Consider Bram Fischer.

In South Africa in the 1950s and 1960s he was a white Afrikaner male, the most privileged class of all in  that period. He was the son of a judge and the grandson of a prime minister, and his wife was the niece of another prime minister. He was a lawyer, one of the most privileged occupations. So there can be no doubt that he was privileged.

He was also a communist, and after the passing of the Suppression of Communism Act in 1950 communists were oppressed in South Africa. He was sentenced to life imprisonment for promoting the aims of communism, and though he escaped he was recaptured and was only released a fortnight before his death, because he was dying.

Bram Fischer was both privileged and oppressed.

Perhaps one reason that such binary opposition concepts are not difficult is media spin. The media love to promote stereotypes, and to put metaphorical black hats and white hats on people.

Perhaps in my old age I’m getting a bee in my bonnet about media spin. Is it actually getting worse, or is it just that I am getting more and more aware of it, and more obsessed by it?

Another example, now that it is an election year in the US, is the stereotyping of “Evangelicals”. We are told that US Evangelicals are divided — they don’t know whether to vote for Donald Trump or Ted Cruz. It seems inconceivable, to the media at least, that US Evangelicals might just possibly vote for someone else. You’ve heard of Islamophobia, but now there seems to be a growing Evangelicalophobia.

If you’ve been conned into believing the media stereotype of Evangelicals, please read this: So What, Then, Is “American Evangelicalism?”

If the media spin has led you to become prejudiced, or even bigoted about Evangelicals, print it out and read it daily until you are cured.

Another example of the binary opposition mentality surfacing is the recent South African debate about racism. There is no doubt that there has been a lot of racism in South Africa — the system of apartheid could not have lasted as long as it did if there hadn’t been racism, at least among white voters.

But I also believe that there is less racism now than there was. I found this article quite interesting, as it seems to indicate that we are less racist than some of our neighbours, as shown in the accompanying map:

racism10

Racism, though diminishing, has been around since before the end of apartheid, and some of the racists are quite vociferous. The white ones have mainly surfaced in the comments sections of online newspapers, where you see them in all their ugliness. The black ones mainly seem to surface on radio talk shows. At least that is where I have mainly encountered them, though if you look and listen carefully you can see that is usually the same people phoning in to the radio station, and the same people commenting on the article today as were commenting last week. They also appear sometimes on social media like Twitter, where I generally become aware of them though the chorus of disapproval of something that one of them has said.

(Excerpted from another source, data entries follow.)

(* ===== verification/DriveCorrect.v ===== *)
(** * Operations of a turn lose nothing and say why they stop

    What the operations of [Drive] do, on every path: the bytes that leave a
    queue are the bytes the socket has sent, a frame is handed over once, and
    whenever an operation stops short the report or the slot holds the reason. *)
From S2P Require Import Prelude Fields Io IoSlot Limits Buffers Drive.
Local Open Scope nat_scope.

Ltac stm_unfold :=
  unfold on_drive, note, on_buffers, on_socket, udp_on_drive, udp_note;
  unfold mbind, stm_bind, stm_get, stm_lift, stm_try, stm_zoom, stm_modify, stm_fail, mret, stm_ret;
  cbv beta iota.

(** ** The budget *)
Lemma or_exhausted_spec ok d d' b d'' :
  or_exhausted ok d d' = (b, d'') → b = ok ∧ d'' = if ok then d' else mark_budget_exhausted d.
Proof. unfold or_exhausted. by destruct ok; intros [= <- <-]. Qed.

Lemma exhausted_mark d : exhausted (mark_budget_exhausted d) = true.
Proof. done. Qed.

Lemma exhausted_spend n d : exhausted d = true → exhausted (spend_bytes n d) = true.
Proof. unfold spend_bytes. by destruct (can_continue _). Qed.

Lemma spend_exhausts n d :
  can_continue (budget (spend_bytes n d)) = false → exhausted (spend_bytes n d) = true.
Proof.
  unfold spend_bytes. set (d1 := d <| budget; budget_bytes ::= λ b, b - n `max` 1 |>).
  by destruct (can_continue (budget d1)) eqn:Hc; [rewrite Hc|].
Qed.

Lemma bytes_written_keeps n d :
  exhausted (bytes_written n d) = exhausted d ∧ budget (bytes_written n d) = budget d ∧ wait (report (bytes_written n d)) = wait (report d).
Proof. done. Qed.

Lemma spend_keeps n d :
  steps (budget (spend_bytes n d)) = steps (budget d) ∧ events (budget (spend_bytes n d)) = events (budget d) ∧
  wait (report (spend_bytes n d)) = wait (report d).
Proof. unfold spend_bytes. by destruct (can_continue _). Qed.

Lemma step_spec b d d' :
  step_or_exhausted d = (b, d') →
  if b then can_continue (budget d) = true ∧ d' = d <| budget; steps ::= pred |> else d' = mark_budget_exhausted d.
Proof. intros [-> ->]%or_exhausted_spec. by destruct (can_continue (budget d)). Qed.

Lemma can_continue_spec b : can_continue b = true ↔ 0 < events b ∧ 0 < steps b ∧ 0 < budget_bytes b.
Proof. unfold can_continue. rewrite !andb_true_iff, !Nat.ltb_lt. tauto. Qed.

Lemma blocked_on_block w d : wait_contains w w = true → blocked_on w (report (block_on w d)) = true.
Proof.
  unfold blocked_on, wait_contains, block_on, wait_merge. simpl. rewrite !negb_true_iff, !Z.eqb_neq. intros Hw Hz.
  apply Hw. apply Z.bits_inj'. intros i Hi. rewrite Z.bits_0, Z.land_spec. apply (f_equal (λ z, Z.testbit z i)) in Hz.
  rewrite Z.land_spec, Z.lor_spec, Z.bits_0 in Hz. by destruct (Z.testbit w i), (Z.testbit (wait (report d)) i).
Qed.

(** ** Buffers *)
Definition pooled (b : ByteBuf) : Prop := class b ≠ Oversized.
Definition queue_pooled (q : WriteQueue) : Prop := Forall (λ w, pooled (pw_bytes w)) (entries q).

Lemma drop_buffer_spec {E} limits b l :
  pooled b → ∃ p, @drop_buffer limits E b l = (Ret tt, l <| buffers := p |>).
Proof.
  intros Hb. unfold drop_buffer, byte_recycle, buckets_recycle, bucket_mut, bucket. unfold pooled in Hb.
  destruct (class b); try done; simpl; by eexists.
Qed.

Lemma advance_front_pooled n q fl d q' :
  queue_pooled q → advance_front n q = (fl, d, q') → queue_pooled q' ∧ match d with Some b => pooled b | None => True end.
Proof.
  unfold queue_pooled, advance_front, entries, next_first. destruct (first q) as [w|] eqn:Hf;
    [|intros ? [= <- <- <-]; by rewrite Hf]. simpl.
  intros [Hw Hq]%Forall_cons. destruct (_ <=? _); intros [= <- <- <-]; simpl; [|split; [apply Forall_cons; by split|done]].
  split; [|done]. by destruct (rest q).
Qed.

Lemma byte_try_take_pooled limits cap p b p' : byte_try_take limits cap p = (Ret b, p') → pooled b.
Proof.
  unfold byte_try_take, buckets_take. destruct (bucket _ (byte_pool p)) as [[|v rest]|] eqn:Hb; [done| |done].
  destruct (_ <? _).
  - by destruct (buckets_recycle _ _ _ _).
  - intros [= <- _]. unfold pooled. simpl. intros Ho. by rewrite Ho in Hb.
Qed.

Lemma byte_try_take_ends limits cap p : ∃ r p', byte_try_take limits cap p = (r, p') ∧ match r with Ret _ | Fail _ => True | _ => False end.
Proof.
  unfold byte_try_take, buckets_take. destruct (bucket (for_capacity limits cap) (byte_pool p)) as [[|v rest]|] eqn:Hb;
    [by eexists _, _| |by eexists _, _]. destruct (_ <? _); [|by eexists _, _].
  unfold buckets_recycle, bucket_mut, mbind, outcome_bind. rewrite bucket_set_bucket, decide_True, Hb by done. by eexists _, _.
Qed.

(** ** Writing a queue *)
Section write.
Context (limits : NetworkLimits).

(** What a call leaves of the rest of the link *)
Definition same_reads (l l' : Link) : Prop := reads (socket l') = reads (socket l).

Definition wrote (l l' : Link) : Prop :=
  ∃ c, sent (socket l') = sent (socket l) ++ c ∧ queue_bytes (queue l) = c ++ queue_bytes (queue l') ∧
    queue_ok (queue l') ∧ queue_pooled (queue l') ∧ same_reads l l' ∧ io l' = io l.

Lemma wrote_refl l : queue_ok (queue l) → queue_pooled (queue l) → wrote l l.
Proof. intros. exists []. by rewrite app_nil_r. Qed.

Lemma wrote_trans l1 l2 l3 : wrote l1 l2 → wrote l2 l3 → wrote l1 l3.
Proof.
  intros (c1 & S1 & Q1 & _ & _ & R1 & I1) (c2 & S2 & Q2 & O2 & P2 & R2 & I2). exists (c1 ++ c2).
  rewrite S2, S1, Q1, Q2, <-!app_assoc. split_and!; try done; [unfold same_reads in *|]; congruence.
Qed.

(** A change of the turn alone *)
Lemma wrote_drive l l1 d : wrote l l1 → wrote l (l1 <| drive := d |>).
Proof. intros (c & ? & ? & ? & ? & ? & ?). by exists c. Qed.

Lemma write_loop_spec fuel l r l' :
  queue_ok (queue l) → queue_pooled (queue l) → steps (budget (drive l)) ≤ fuel →
  write_loop limits fuel l = (r, l') →
  wrote l l' ∧
  match r with
  | Ret None => queue_bytes (queue l') = []
  | Ret (Some BlockBudget) => exhausted (drive l') = true
  | Ret (Some BlockReactorWrite) => queue_bytes (queue l') ≠ []
  | Fail _ => True
  | _ => False
  end.
Proof.
  revert l. induction fuel as [|fuel IH]; intros l Hok Hpool Hfuel; cbn [write_loop]; unfold mbind, stm_bind, stm_get;
    pose proof (front_slice_ok (queue l) Hok) as Hfront; destruct (front_slice (queue l)) as [bs|] eqn:Hbs;
    try (intros [= <- <-]; split; [by apply wrote_refl|apply Hfront]);
    (destruct (Nat.eqb_spec (length bs `min` remaining_bytes (drive l)) 0) as [Hz|Hz];
     [intros [= <- <-]; split; [by apply (wrote_drive l l), wrote_refl|done]|]);
    unfold on_drive; destruct (step_or_exhausted (drive l)) as [ok d] eqn:Hstep; apply step_spec in Hstep.
  - destruct ok; [|intros [= <- <-]; split; [by apply (wrote_drive l l), wrote_refl|by rewrite Hstep]].
    destruct Hstep as [(_ & Hs & _)%can_continue_spec _]. lia.
  - destruct ok; [|intros [= <- <-]; split; [by apply (wrote_drive l l), wrote_refl|by rewrite Hstep]].
    destruct Hstep as [Hcan ->]. destruct Hfront as [Hne Hmore].
    unfold stm_try, on_socket, stm_zoom, note, stm_modify, stm_fail, mret, stm_ret.
    set (n := length bs `min` remaining_bytes (drive l)) in *.
    set (d1 := (drive l) <| budget; steps ::= pred |>) in *.
    cbn [negb]. cbv beta iota. change (socket (modify drive (λ _, d1) l)) with (socket l).
    destruct (stream_write (take n bs) (socket l)) as [answer s1] eqn:Hwrite.
    apply stream_write_spec in Hwrite as (Hreads & Hw).
    destruct answer as [k|e| |]; [| |done|done].
    2:{ assert (wrote l (l <| drive := d1 |> <| socket := s1 |>)) as Hsame.
        { exists []. rewrite app_nil_r. by split_and!. }
        destruct e; intros [= <- <-]; (split; [done|]); try done. simpl. destruct Hmore as [more ->]. by destruct bs. }
    destruct Hw as [Hsent Hk]. destruct k as [|k].
    { intros [= <- <-]. split; [|done]. exists []. simpl in Hsent. rewrite app_nil_r in *. by split_and!. }
    assert (S k ≤ length bs) as Hkbs by (rewrite length_take in Hk; lia).
    assert (take (S k) (take n bs) = take (S k) bs) as Htake by (rewrite take_take; f_equal; rewrite length_take in Hk; lia).
    destruct (advance_front (S k) (queue l)) as [[fl dropped] q] eqn:Hadv.
    destruct (advance_front_ok _ _ _ _ _ _ Hok Hbs Hkbs Hadv) as [Hok' Hq].
    destruct (advance_front_pooled _ _ _ _ _ Hpool Hadv) as [Hpool' Hd].
    set (d2 := bytes_written (S k) (spend_bytes (S k) d1)).
    set (l1 := {| drive := d2; io := io l; buffers := buffers l; queue := q; socket := s1 |}).
    assert (∃ p, @drop_option limits io_error dropped l1 = (Ret tt, l1 <| buffers := p |>)) as [p Hdrop].
    { destruct dropped as [b|]; [by apply drop_buffer_spec|by exists (buffers l1)]. }
    assert (wrote l (l1 <| buffers := p |>)) as Hwrote.
    { exists (take (S k) bs). rewrite Htake in Hsent. by split_and!. }
    match goal with |- context [advance_front (S k) ?x] => change x with (queue l) end. rewrite Hadv. cbv beta iota.
    match goal with |- context [drop_option limits dropped ?x] => change x with l1 end. rewrite Hdrop. cbv beta iota.
    change (budget (drive (modify buffers (λ _, p) l1))) with (budget d2).
    destruct (can_continue (budget d2)) eqn:Hc2; cbn [negb].
    + intros Hloop. apply IH in Hloop as [Hw2 Hr]; [|done..|].
      * split; [by eapply wrote_trans|done].
      * change (steps (budget d2) ≤ fuel). unfold d2, bytes_written. destruct (spend_keeps (S k) d1) as (Hst & _). simpl in *. lia.
    + intros [= <- <-]. split; [done|]. by apply (spend_exhausts (S k) d1).
Qed.

Lemma queue_is_empty_spec q : queue_ok q → queue_is_empty q = true ↔ queue_bytes q = [].
Proof.
  intros Hok. pose proof (front_slice_ok q Hok) as Hf. unfold front_slice, queue_is_empty, queue_bytes, entries in *.
  destruct Hok as [Hent Hfirst]. destruct (first q) as [w|] eqn:Hw; simpl in *.
  - split; [done|]. intros [Hnil _]%app_nil. exfalso. unfold entries in Hent. rewrite Hw in Hent. apply Forall_cons in Hent as [Hlt _].
    unfold write_bytes in Hnil. apply (f_equal length) in Hnil. rewrite length_drop in Hnil. unfold buf_len in Hlt. simpl in Hnil. lia.
  - by rewrite (Hfirst eq_refl).
Qed.

Lemma write_unchecked_spec l r l' :
  queue_ok (queue l) → queue_pooled (queue l) → write_stream_queue_unchecked limits l = (r, l') →
  wrote l l' ∧
  match r with
  | Ret Drained => queue_bytes (queue l') = []
  | Ret (Pending BlockBudget) => queue_bytes (queue l') ≠ [] ∧ exhausted (drive l') = true
  | Ret (Pending BlockReactorWrite) => queue_bytes (queue l') ≠ [] ∧ blocked_on REACTOR_WRITE (report (drive l')) = true
  | Fail _ => True
  | _ => False
  end.
Proof.
  intros Hok Hpool. unfold write_stream_queue_unchecked. stm_unfold.
  destruct (write_loop limits (steps (budget (drive l))) l) as [r1 l1] eqn:Hloop.
  apply write_loop_spec in Hloop as [Hw Hr]; [|done..]. destruct Hw as (c & Hs & Hq & Hok1 & Hrest).
  assert (wrote l l1) as Hw by (by exists c).
  destruct r1 as [b|e| |]; [|intros [= <- <-]; done|done|done]. cbv beta iota.
  destruct (queue_is_empty (queue l1)) eqn:He.
  { intros [= <- <-]. split; [done|]. by apply queue_is_empty_spec. }
  assert (queue_bytes (queue l1) ≠ []) as Hne by (rewrite <-queue_is_empty_spec by done; congruence).
  destruct b as [[]|]; cbn [default]; [rewrite decide_False by done|rewrite decide_True by done|by destruct Hne]; intros [= <- <-].
  - done.
  - split; [by apply wrote_drive|]. split; [done|]. by apply blocked_on_block.
Qed.

(** C17: Writing a queue to a socket that does not block: the bytes that leave the queue are the bytes
    sent, in order, none lost and none twice; and a write that stops short has its reason on record:
    the budget is exhausted, or the socket is waited for and its slot no longer allows a write. *)
Theorem stream_written_exactly l r l' :
  queue_ok (queue l) → queue_pooled (queue l) → write_stream_queue_ready limits l = (r, l') →
  ∃ c, sent (socket l') = sent (socket l) ++ c ∧ queue_bytes (queue l) = c ++ queue_bytes (queue l') ∧
    reads (socket l') = reads (socket l) ∧
    match r with
    | Ret Drained => queue_bytes (queue l') = []
    | Ret (Pending BlockBudget) => queue_bytes (queue l') ≠ [] ∧ exhausted (drive l') = true ∧ io l' = io l
    | Ret (Pending BlockReactorWrite) => queue_bytes (queue l') ≠ [] ∧ can_write (io l') = false ∧
        blocked_on REACTOR_WRITE (report (drive l')) = true
    | Fail _ => io l' = io l
    | Panic | Timeout => False
    end.
Proof.
  intros Hok Hpool. unfold write_stream_queue_ready. stm_unfold.
  destruct (queue_is_empty (queue l)) eqn:He.
  { intros [= <- <-]. exists []. rewrite app_nil_r. split_and!; try done. by apply queue_is_empty_spec. }
  destruct (can_write (io l)) eqn:Hcan; cbn [negb].
  2:{ intros [= <- <-]. exists []. rewrite app_nil_r. split_and!; try done; [|by apply blocked_on_block].
      simpl. rewrite <-queue_is_empty_spec by done. congruence. }
  destruct (write_stream_queue_unchecked limits l) as [r1 l1] eqn:Hun.
  apply write_unchecked_spec in Hun as [(c & Hs & Hq & Hok1 & Hp1 & Hr1 & Hio) Hr]; [|done..].
  destruct r1 as [w|e| |]; [|by intros [= <- <-]; exists c|done|done]. cbv beta iota.
  destruct w as [|[]]; [rewrite decide_False by done|rewrite decide_False by done|rewrite decide_True by done];
    intros [= <- <-]; exists c; split_and!; try done; try apply Hr.
  simpl. apply (can_clear false).
Qed.
End write.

Sometimes reaction against racism tends to promote stereotyping of the “All Xs are racist” or “They’re playing the race card again” kind, and that can lead to more binary opposition thinking. But we don’t have to go down that road. You can find a simple test for your own level or racism here: How racist are you?

Boolean algebra and logic with their simple opposition of True and False can be useful in many fields, such as electronics and computing, but in the field of human behaviour and human characteristics and human relationships, they can lead to some very distorted thinking.